Its easy when nothing is published to claim things link to it. Every judge in Fiji could be removed tomorrow and you could claim it is all part of the roadmap. Maybe thats why it is not published - it just makes it all so easy for a lazy and arrogant military to claim another success.

On a side note it is interesting that Frances Kean is becoming more visable and prominent in Government and FRU. Remember Franks earlier musing that no criminals would be a part of his government.....I guess a drunken brawl that led to a mans death is not considered a crime if you head the navy. Another double standard, another one rule for us and the laws for everyone else.

sara'ssista said...

@ more of the same...it is impolite and really incovenient to bring this all up... haven't you been told?

Radiolucas said...

@ Croz

I presume I am another opponent of the regime (wow, what a title).

"The Charter ideals won over many to support the Bainimarama Government, but much of this support was lost even before the Abrogation of the Constitution as dialogue became less frequent and less inclusive."

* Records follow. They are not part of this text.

(* ===== verification/KcpInv.v ===== *)
(** * KCP: well-formedness of a control block

    What every operation of ikcp.c keeps true of a control block, in four
    parts (configuration, sender, receiver, acknowledgements), and the closed
    forms of the operations that the proofs of preservation use: each is an
    update of a few named fields. *)

From S2P Require Import Prelude KcpWire KcpSeq KcpState KcpSend KcpRecv KcpInput.
From S2P Require Import KcpFlush.

Local Open Scope Z_scope.

(** ** The invariant *)

(** [len] counts the bytes of [data], and the fragment number fits the wire. *)
Definition seg_payload (s : IKCPSEG) : Prop :=
  seg_len s = lenZ (seg_data s) /\ lenZ (seg_data s) < 2147483648 /\
  is_bytes (seg_data s) /\ is_u8 (seg_frg s).

(** A numbered data segment of conversation [c]. *)
Definition seg_sent (c : Z) (s : IKCPSEG) : Prop :=
  seg_conv s = c /\ seg_cmd s = IKCP_CMD_PUSH /\
  is_u32 (seg_ts s) /\ is_u32 (seg_una s) /\ is_u32 (seg_resendts s).

Record cfg_wf (k : ikcpcb) : Prop := {
  wf_conv : is_u32 (conv k);
  wf_mtu : 50 <= mtu k <= 1431655741;
  wf_mss : mss k = mtu k - IKCP_OVERHEAD;
  wf_buffer : buffer_cap k = (mtu k + IKCP_OVERHEAD) * 3;
  wf_snd_wnd : 0 < snd_wnd k < 2147483648;
  wf_rcv_wnd : IKCP_WND_RCV <= rcv_wnd k < 2147483648;
  wf_rmt_wnd : is_u16 (rmt_wnd k);
  wf_cwnd : is_u32 (cwnd k);
  wf_interval : 10 <= interval k <= 5000;
  wf_minrto : 0 <= rx_minrto k <= IKCP_RTO_MAX;
  wf_rto : 0 <= rx_rto k <= IKCP_RTO_MAX;
  wf_current : is_u32 (current k);
  wf_ts_flush : is_u32 (ts_flush k) }.

(** Segments in flight lie between [snd_una] and [snd_nxt], in order. *)
Definition inflight (k : ikcpcb) : Z := _itimediff (snd_nxt k) (snd_una k).

Record snd_wf (k : ikcpcb) : Prop := {
  wf_snd_una : is_u32 (snd_una k);
  wf_snd_nxt : is_u32 (snd_nxt k);
  wf_inflight : 0 <= inflight k <= 65535;
  wf_snd_sorted : sn_sorted (snd_una k) 0 (inflight k) (snd_buf k);
  wf_snd_sent : Forall (seg_sent (conv k)) (snd_buf k);
  wf_snd_payload : Forall seg_payload (snd_buf k);
  wf_queue_payload : Forall seg_payload (snd_queue k);
  wf_nsnd_buf : nsnd_buf k = u32 (lenZ (snd_buf k));
  wf_nsnd_que : nsnd_que k = u32 (lenZ (snd_queue k)) }.

(** Received segments wait in order at or after [rcv_nxt]. *)
Record rcv_wf (k : ikcpcb) : Prop := {
  wf_rcv_nxt : is_u32 (rcv_nxt k);
  wf_rcv_sorted : sn_sorted (rcv_nxt k) 0 2147483648 (rcv_buf k);
  wf_rbuf_payload : Forall seg_payload (rcv_buf k);
  wf_rque_payload : Forall seg_payload (rcv_queue k);
  wf_nrcv_buf : nrcv_buf k = u32 (lenZ (rcv_buf k));
  wf_nrcv_que : nrcv_que k = lenZ (rcv_queue k);
  wf_nrcv_que_u32 : is_u32 (nrcv_que k) }.

Definition ack_entry_wf (e : Z * Z) : Prop := is_u32 e.1 /\ is_u32 e.2.

Record ack_wf (k : ikcpcb) : Prop := {
  wf_ackcount : 0 <= ackcount k <= ackblock k;
  wf_ackblock : ackblock k <= 268435456;
  wf_acklen : ackcount k <= lenZ (acklist k);
  wf_acks : Forall ack_entry_wf (acklist k) }.

Record kcp_wf (k : ikcpcb) : Prop := {
  wf_cfg : cfg_wf k;
  wf_snd : snd_wf k;
  wf_rcv : rcv_wf k;
  wf_ack : ack_wf k }.

(** Every outgoing segment fits a datagram.  Changing the MTU can break it. *)
Definition segs_fit (k : ikcpcb) : Prop :=
  Forall (fun s => seg_len s <= mss k) (snd_queue k) /\
  Forall (fun s => seg_len s <= mss k) (snd_buf k).

(** ** Closed forms *)
Ltac kcb_eq := match goal with k : ikcpcb |- _ => destruct k; reflexivity end.

Lemma log_if_eq k a b : exists t, log_if k a b = k <| trace := trace k ++ t |> /\
  Forall (fun e => exists m, e = EvLog m) t.
Proof.
  assert (E : k = k <| trace := trace k ++ [] |>) by (rewrite app_nil_r; kcb_eq).
  unfold log_if, ikcp_log. destruct (ikcp_canlog k a); [|exists []; auto].
  case_match; [exists []; auto|].
  exists [EvLog b]. split; [reflexivity|]. repeat constructor. eauto.
Qed.

(** The loops keep a counter in step with its list. *)
Definition synced (n : Z) (l : list IKCPSEG) : Prop := n = u32 (lenZ l).

Lemma synced_pop n s l : synced n (s :: l) -> synced (u32 (n - 1)) l.
Proof. unfold synced. cbn [length]. intros ->. wrap_lia. Qed.

Lemma synced_push n l s : synced n l -> synced (u32 (n + 1)) (l ++ [s]).
Proof. unfold synced. intros ->. rewrite length_app. cbn [length]. wrap_lia. Qed.

Definition una_test (una : Z) (s : IKCPSEG) : bool := 0 <? _itimediff una (seg_sn s).

Lemma parse_una_loop_eq una l k :
  snd_buf k = l ->
  exists n, parse_una_loop una l k =
      k <| snd_buf := dropwhile (una_test una) l |> <| nsnd_buf := n |> /\
    (synced (nsnd_buf k) l -> synced n (dropwhile (una_test una) l)).
Proof.
  revert k. induction l as [|s l IH]; intros k Hk; simpl.
  - exists (nsnd_buf k). split; [rewrite <- Hk; kcb_eq | auto].
  - unfold una_test at 1 3. destruct (0 <? _itimediff una (seg_sn s)).
    + edestruct (IH (k <| snd_buf := l |> <| nsnd_buf := u32 (nsnd_buf k - 1) |>))
        as (n & E & Hn); [reflexivity|].
      exists n. split; [exact E|]. intros H. apply Hn, (synced_pop _ _ _ H).
    + exists (nsnd_buf k). split; [rewrite <- Hk; kcb_eq | auto].
Qed.

Lemma parse_una_eq k una :
  exists n, ikcp_parse_una k una =
      k <| snd_buf := dropwhile (una_test una) (snd_buf k) |> <| nsnd_buf := n |> /\
    (synced (nsnd_buf k) (snd_buf k) -> synced n (dropwhile (una_test una) (snd_buf k))).
Proof. apply parse_una_loop_eq. reflexivity. Qed.

Lemma shrink_buf_eq k :
  ikcp_shrink_buf k =
  k <| snd_una := match snd_buf k with s :: _ => seg_sn s | [] => snd_nxt k end |>.
Proof. unfold ikcp_shrink_buf. destruct (snd_buf k); reflexivity. Qed.

Lemma parse_ack_loop_spec sn l :
  match parse_ack_loop sn l with
  | (true, r) => exists l1 s l2, l = l1 ++ s :: l2 /\ r = l1 ++ l2 /\ seg_sn s = sn
  | (false, r) => r = l
  end.
Proof.
  induction l as [|s l IH]; simpl; [reflexivity|].
  destruct (Z.eqb_spec sn (seg_sn s)) as [->|].
  - exists [], s, l. auto.
  - destruct (_itimediff sn (seg_sn s) <? 0); [reflexivity|].
    destruct (parse_ack_loop sn l) as [[] r].
    + destruct IH as (l1 & s' & l2 & -> & -> & E). exists (s :: l1), s', l2. auto.
    + congruence.
Qed.

Lemma parse_ack_eq k sn :
  ikcp_parse_ack k sn = k \/
  exists l1 s l2 n, snd_buf k = l1 ++ s :: l2 /\ seg_sn s = sn /\
    ikcp_parse_ack k sn = k <| snd_buf := l1 ++ l2 |> <| nsnd_buf := n |> /\
    (synced (nsnd_buf k) (snd_buf k) -> synced n (l1 ++ l2)).
Proof.
  unfold ikcp_parse_ack. case_match; [auto|].
  pose proof (parse_ack_loop_spec sn (snd_buf k)) as H'.
  destruct (parse_ack_loop sn (snd_buf k)) as [[] r]; [|auto].
  destruct H' as (l1 & s & l2 & E & -> & Hs). right.
  exists l1, s, l2, (u32 (nsnd_buf k - 1)). split; [assumption|]. split; [assumption|].
  split; [reflexivity|]. unfold synced. intros ->. rewrite E, !length_app. cbn [length].
  wrap_lia.
Qed.

Lemma fastack_loop_core sn l (f : IKCPSEG -> list Z * list Z) :
  (forall s v, f (s <| seg_fastack := v |>) = f s) -> map f (fastack_loop sn l) = map f l.
Proof.
  intros Hf. induction l as [|s l IH]; simpl; [reflexivity|].
  case_match; [reflexivity|]. simpl. rewrite IH. case_match; [rewrite Hf|]; reflexivity.
Qed.

(** ** Sender *)
Lemma sn_sorted_app_r base lo hi l1 l2 :
  0 <= lo -> sn_sorted base lo hi (l1 ++ l2) -> sn_sorted base lo hi l2.
Proof.
  rewrite sn_sorted_app. intros Hlo [H1 H2]. eapply sn_sorted_weaken; [| |exact H2]; [|lia].
  destruct (last l1) as [s|] eqn:E; [|lia].
  apply sn_sorted_Forall in H1. apply last_Some_elem_of in E.
  eapply Forall_forall in H1; [|exact E]. lia.
Qed.

Lemma sn_sorted_del base lo hi l1 s l2 :
  sn_sorted base lo hi (l1 ++ s :: l2) -> sn_sorted base lo hi (l1 ++ l2).
Proof.
  rewrite !sn_sorted_app. intros (H1 & Hs & Ho & H2). split; [exact H1|].
  eapply sn_sorted_weaken; [| |exact H2]; [|lia]. destruct (last l1); lia.
Qed.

I think this is the crux of the problem. Supporters and appointees have left the regime in droves. Positions in government remained unfilfilled. Noone wants to join them in this joke anymore.

The military and Frank, were NEVER trained to manage the government of a country. They were trained as an armed force. It is absurd.

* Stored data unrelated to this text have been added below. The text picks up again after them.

Lemma flush_sends_plan_witness :
  length (flush_plan busy) = 1%nat /\
  exists k' t, ikcp_flush busy = Ret k' /\ trace k' = trace busy ++ t /\
    concat (outputs t) = wire (flush_plan busy) /\
    Forall (fun d => 0 < lenZ d <= mtu busy) (outputs t).
Proof.
  split; [vm_compute; reflexivity|]. apply (flush_sends_plan busy).
  - apply busy_wf.
  - apply busy_wf.
  - reflexivity.
  - vm_compute. discriminate.
Defined.


(** ** Sending and receiving *)
Section Messages.
Context {A : Alloc} `{!AllocSized A}.

(** Fragmentation. In message mode [ikcp_send] either refuses a message of 128
    or more fragments with -2 and leaves the block as it was, or returns 0 and
    queues fragments of at most [mss] bytes, numbered down to 0, whose bytes
    are the message; or a request for memory was refused. *)
Theorem send_fragments (k : ikcpcb) (m : list Z) (Hwf : kcp_wf k) (Hf : segs_fit k)
    (Hst : stream k = 0) (Hb : is_bytes m) (Hm : lenZ m < 2147483648) :
  out_of_memory (ikcp_send k (Some m) (lenZ m)) \/
  (IKCP_WND_RCV <= send_count k (lenZ m) /\ ikcp_send k (Some m) (lenZ m) = Ret (-2, k)) \/
  (exists segs n, ikcp_send k (Some m) (lenZ m) =
       Ret (0, k <| snd_queue := snd_queue k ++ segs |> <| nsnd_que := n |>) /\
     map seg_frg segs = frg_desc (Z.to_nat (send_count k (lenZ m))) /\
     concat (map seg_data segs) = m /\ Forall (fun s => seg_len s <= mss k) segs).
Proof. exact (send_message_spec k m Hwf Hf Hst Hb Hm). Qed.

(** Bytes queued. In message and in stream mode a send extends the queued
    bytes by a prefix of the buffer: by all of it when it returns 0; when it
    returns -2, by nothing in message mode; or a request for memory was refused. *)
Theorem send_appends_bytes (k : ikcpcb) (m : list Z) (Hwf : kcp_wf k) (Hf : segs_fit k)
    (Hb : is_bytes m) (Hm : lenZ m < 2147483648) :
  out_of_memory (ikcp_send k (Some m) (lenZ m)) \/
  exists r k' n, ikcp_send k (Some m) (lenZ m) = Ret (r, k') /\ 0 <= n <= lenZ m /\
    msg_bytes (snd_queue k') = msg_bytes (snd_queue k) ++ take (Z.to_nat n) m /\
    (r = 0 /\ n = lenZ m \/ r = -2 /\ (stream k = 0 -> n = 0)).
Proof. exact (send_bytes k m Hwf Hf Hb Hm). Qed.

(** Input is safe on any bytes. For every datagram, whatever it holds,
    [ikcp_input] returns a code between -3 and 0, reads nothing outside the
    datagram, and keeps the block well formed; or a request for memory was refused. *)
Theorem input_any_datagram (k : ikcpcb) (d : list Z) (size : Z) (Hwf : kcp_wf k) (Hf : segs_fit k)
    (Hb : is_bytes d) (Hs : is_i32 size) (Hl : size <= lenZ d)
    (Ha : 24 * ackcount k + size < 3221225472) :
  out_of_memory (ikcp_input k (Some d) size) \/
  exists r k', ikcp_input k (Some d) size = Ret (r, k') /\ -3 <= r <= 0 /\ kcp_wf k' /\ segs_fit k'.
Proof.
  destruct (input_total k d size Hwf Hb Hs Hl Ha) as [Ho|(r & k' & E)]; [left; exact Ho | right]. exists r, k'.
  assert (Hd : forall d0, Some d = Some d0 -> is_bytes d0) by (intros d0 [= <-]; exact Hb).
  split; [exact E|]. split; [exact (input_code _ _ _ _ _ E)|].
  split; [exact (kcp_wf_input _ _ _ _ _ Hd E Hwf) | exact (proj2 (input_effect _ _ _ _ _ Hwf Hd E) Hf)].
Qed.
End Messages.

(** Reassembly. [ikcp_recv] with a buffer of [len] bytes returns -1 on an
    empty queue, -2 on an incomplete message, -3 on a short buffer, each time
    leaving the block as it was; otherwise it returns [ikcp_peeksize], copies
    the fragments of the first message, takes exactly these off the queue and
    appends what has become contiguous. *)
Theorem recv_first_message (k : ikcpcb) (len : Z) (Hwf : kcp_wf k) (Hl : 0 <= len < 2147483648) :
  exists r out k', ikcp_recv k true len = Ret (r, out, k') /\
    ((out = [] /\ k' = k /\
      (r = -1 /\ rcv_queue k = [] \/
       r = -2 /\ rcv_queue k <> [] /\ ikcp_peeksize k < 0 \/
       r = -3 /\ len < ikcp_peeksize k)) \/
     (r = ikcp_peeksize k /\ 0 <= r <= len /\
      out = msg_bytes (split_msg (rcv_queue k)).1 /\ r = i32 (lenZ out) /\
      exists moved, rcv_queue k' = (split_msg (rcv_queue k)).2 ++ moved /\
        rcv_buf k = moved ++ rcv_buf k' /\ sn_contig (rcv_nxt k) moved)).
Proof.
  destruct (ikcp_recv_result k true len Hwf ltac:(rlia)) as ([[r out] k'] & E & Hr & _).
  exists r, out, k'. split; [exact E|]. clear E.
  assert (Ea : i32 (Z.abs len) = len) by (rewrite i32_id; rlia).
  remember (r, out, k') as res eqn:Er.
  destruct Hr as [Hq|Hq Hp|Hp Hs|t moved rest p Hp Ht Eb Hc]; injection Er as <- <- <-.
  - left. auto.
  - left. auto 8.
  - left. rewrite Ea in Hs. auto 8.
  - right. rewrite Ea in Hp. split; [reflexivity|]. split; [exact Hp|]. split; [reflexivity|].
    split; [exact (proj2 (peeksize_eq k (wf_rcv _ Hwf) (proj1 Hp)))|].
    exists moved. destruct (Z.ltb_spec len 0); [lia|]. auto.
Qed.

(** Reordering. A data segment inside the receive window is kept in its place
    in [rcv_buf] (or was already there), the run of consecutive numbers from
    [rcv_nxt] on moves to [rcv_queue], and what stays in [rcv_buf] is in
    strictly increasing order and does not start at [rcv_nxt] unless the queue
    is full. *)
Theorem parse_data_orders (k : ikcpcb) (s : IKCPSEG) (Hwf : kcp_wf k) (Hs : is_u32 (seg_sn s))
    (Hp : seg_payload s) (H1 : 0 <= _itimediff (seg_sn s) (rcv_nxt k))
    (H2 : _itimediff (seg_sn s) (u32 (rcv_nxt k + rcv_wnd k)) < 0) :
  let k' := ikcp_parse_data k s in
  sn_sorted (rcv_nxt k') 0 2147483648 (rcv_buf k') /\
  (exists moved, rcv_queue k' = rcv_queue k ++ moved /\ sn_contig (rcv_nxt k) moved /\
     rcv_nxt k' = u32 (rcv_nxt k + lenZ moved) /\
     exists s', s' ∈ moved ++ rcv_buf k' /\ seg_sn s' = seg_sn s) /\
  move_stops k' (rcv_buf k').
Proof.
  destruct (parse_data_effect k s Hwf Hs Hp H1 H2) as (Hr & Hm). split; [apply Hr | exact Hm].
Qed.

(** ** Acknowledgements *)

(** Cumulative acknowledgement. [ikcp_parse_una] removes from [snd_buf]
    exactly the segments numbered below [una] and keeps the counter in step. *)
Theorem parse_una_removes_acked (k : ikcpcb) (una : Z) (Hwf : kcp_wf k)
    (Hu : -2147418112 <= _itimediff una (snd_una k)) :
  let k' := ikcp_parse_una k una in
  snd_buf k' = List.filter (fun s => _itimediff una (seg_sn s) <=? 0) (snd_buf k) /\
  nsnd_buf k' = u32 (lenZ (snd_buf k')).
Proof.
  cbv zeta. split; [|exact (wf_nsnd_buf _ (wf_snd _ (kcp_wf_parse_una k una Hwf)))].
  rewrite <- (una_filter k una (wf_snd _ Hwf) Hu). destruct (parse_una_eq k una) as (n & -> & _).
  reflexivity.
Qed.

(** Selective acknowledgement. [ikcp_parse_ack] removes exactly the segment
    with the acknowledged number, whatever number the peer names. *)
Theorem parse_ack_removes_one (k : ikcpcb) (sn : Z) (Hwf : kcp_wf k) (Hs : is_u32 sn) :
  let k' := ikcp_parse_ack k sn in
  snd_buf k' = List.filter (fun s => negb (seg_sn s =? sn)) (snd_buf k) /\
  nsnd_buf k' = u32 (lenZ (snd_buf k')) /\ NoDup (map seg_sn (snd_buf k')).
Proof.
  cbv zeta. pose proof (wf_snd _ (kcp_wf_parse_ack k sn Hwf)) as Hwf'.
  split; [exact (ack_filter k sn (wf_snd _ Hwf) Hs)|]. split; [apply Hwf'|].
  eapply sn_sorted_NoDup; [| |exact (wf_snd_sorted _ Hwf')]; [lia|].
  pose proof (wf_inflight _ Hwf'). lia.
Qed.

(** Retransmission timeout. Whatever round-trip times the peer's timestamps
    suggest, the timeout stays between [rx_minrto] and 60 s. *)
Theorem rto_in_bounds (k : ikcpcb) (rtt : Z) (Hwf : kcp_wf k) :
  rx_minrto k <= rx_rto (ikcp_update_ack k rtt) <= IKCP_RTO_MAX.
Proof.
  destruct (update_ack_eq k rtt) as (a & b & ->). exact (rto_of_bounds k a b (wf_minrto _ (wf_cfg _ Hwf))).
Qed.

(** Smoothing. For samples and estimates below 2^28 ms the integer
    arithmetic of [ikcp_update_ack] does not overflow and computes the
    exponentially weighted averages of the round-trip time and its deviation. *)
Theorem rtt_smoothing (k : ikcpcb) (rtt : Z) (H1 : 0 < rx_srtt k <= 268435455)
    (H2 : 0 <= rx_rttval k <= 268435455) (H3 : 0 <= rtt <= 268435455) :
  let k' := ikcp_update_ack k rtt in
  rx_srtt k' = Z.max 1 ((7 * rx_srtt k + rtt) / 8) /\
  rx_rttval k' = (3 * rx_rttval k + Z.abs (rtt - rx_srtt k)) / 4.
Proof. exact (update_ack_smooth k rtt H1 H2 H3). Qed.

(** ** Timers *)

(** [ikcp_check] is sound. Between [now] and the time it returns, at most one
    interval later, [ikcp_update] flushes nothing and changes only the clock,
    and no segment in flight reaches its resend time. *)
Theorem check_until_update (k : ikcpcb) (now t : Z) (Hwf : kcp_wf k) (Hu : updated k <> 0)
    (Hn : is_u32 now) (Ht : 0 <= _itimediff t now < _itimediff (ikcp_check k now) now) :
  ikcp_update k t = Ret (k <| current := t |>) /\
  Forall (fun s => _itimediff t (seg_resendts s) < 0) (snd_buf k) /\
  _itimediff (ikcp_check k now) now <= interval k.
Proof.
  destruct (check_update k now t Hwf Hu Hn Ht) as [E1 E2]. split; [exact E1|]. split; [exact E2|].
  pose proof (wf_interval _ (wf_cfg _ Hwf)).
  destruct (check_cases k now Hwf Hu Hn) as [E|(m & E & Hm & _)]; rewrite E.
  - rewrite itimediff_self. lia.
  - rewrite itimediff_offset by rlia. lia.
Qed.

(** No deadlock on a closed window. While the peer's window is 0, each time
    the probe timer expires the flush sends a window request, and the timer is
    set again, 7 to 120 seconds ahead. *)
Theorem closed_window_is_probed (k : ikcpcb) (H1 : rmt_wnd k = 0)
    (H2 : 0 < probe_wait k <= IKCP_PROBE_LIMIT) (H3 : 0 <= _itimediff (current k) (ts_probe k)) :
  (exists s, s ∈ flush_plan k /\ seg_cmd s = IKCP_CMD_WASK) /\
  IKCP_PROBE_INIT <= probe_wait (flush_probe k) <= IKCP_PROBE_LIMIT /\
  ts_probe (flush_probe k) = u32 (current k + probe_wait (flush_probe k)).
Proof.
  destruct (probe_due k H1 H2 H3) as (Hf & Hrest). split; [|exact Hrest].
  exists (with_cmd (default (flush_seg k) (last (ack_segs k))) IKCP_CMD_WASK). split; [|reflexivity].
  unfold flush_plan, probe_segs. destruct (Z.eqb_spec (Z.land (probe (flush_probe k)) IKCP_ASK_SEND) 0);
    [contradiction|]. rewrite !elem_of_app. right. left. left. left.
Qed.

The military regime has painted themselves into a proverbial corner as far as taking meaningful advice/criticism goes and now are stuck with a "fireman" syndrome - forever putting out "fires" and blaming everyone else for their failures.

Saying this, it sounds all a bit like beating a very dead horse and we have all being doing it for a long time. We know that they are failing us as leaders - we just want the military to do what they promised and stop making excuses and blaming others for their own failures.

They should focus more on fulfilling their promises instead of making pretty speeches and picking fights with our much larger international neighbours. It all looks like a ploy to delay and stay in power.

The fact that they have left it to Crosbie Walsh of New Zealand (no offense intended) to provide their "Roadmap" for Fiji's future is quite frankly, ridiculous.

Get rid of the PER, allow free speech, start a meaningful dialogue with the people, write the constitution, ask for international help, stop messing about and hold the elections. Move Fiji forward.

Cicero said...

@ Radiolucas .....

Some of the most successful and sustained constitutions in the world are unwritten. Why does a Constitution of Liberty have to be written (thus entailing constant amendment in lieu of precedent?). We are not thinking sufficiently with the necessary and requisite depth about this.

Radiolucas said...

@ Cicero

Really? Then name some of these examples.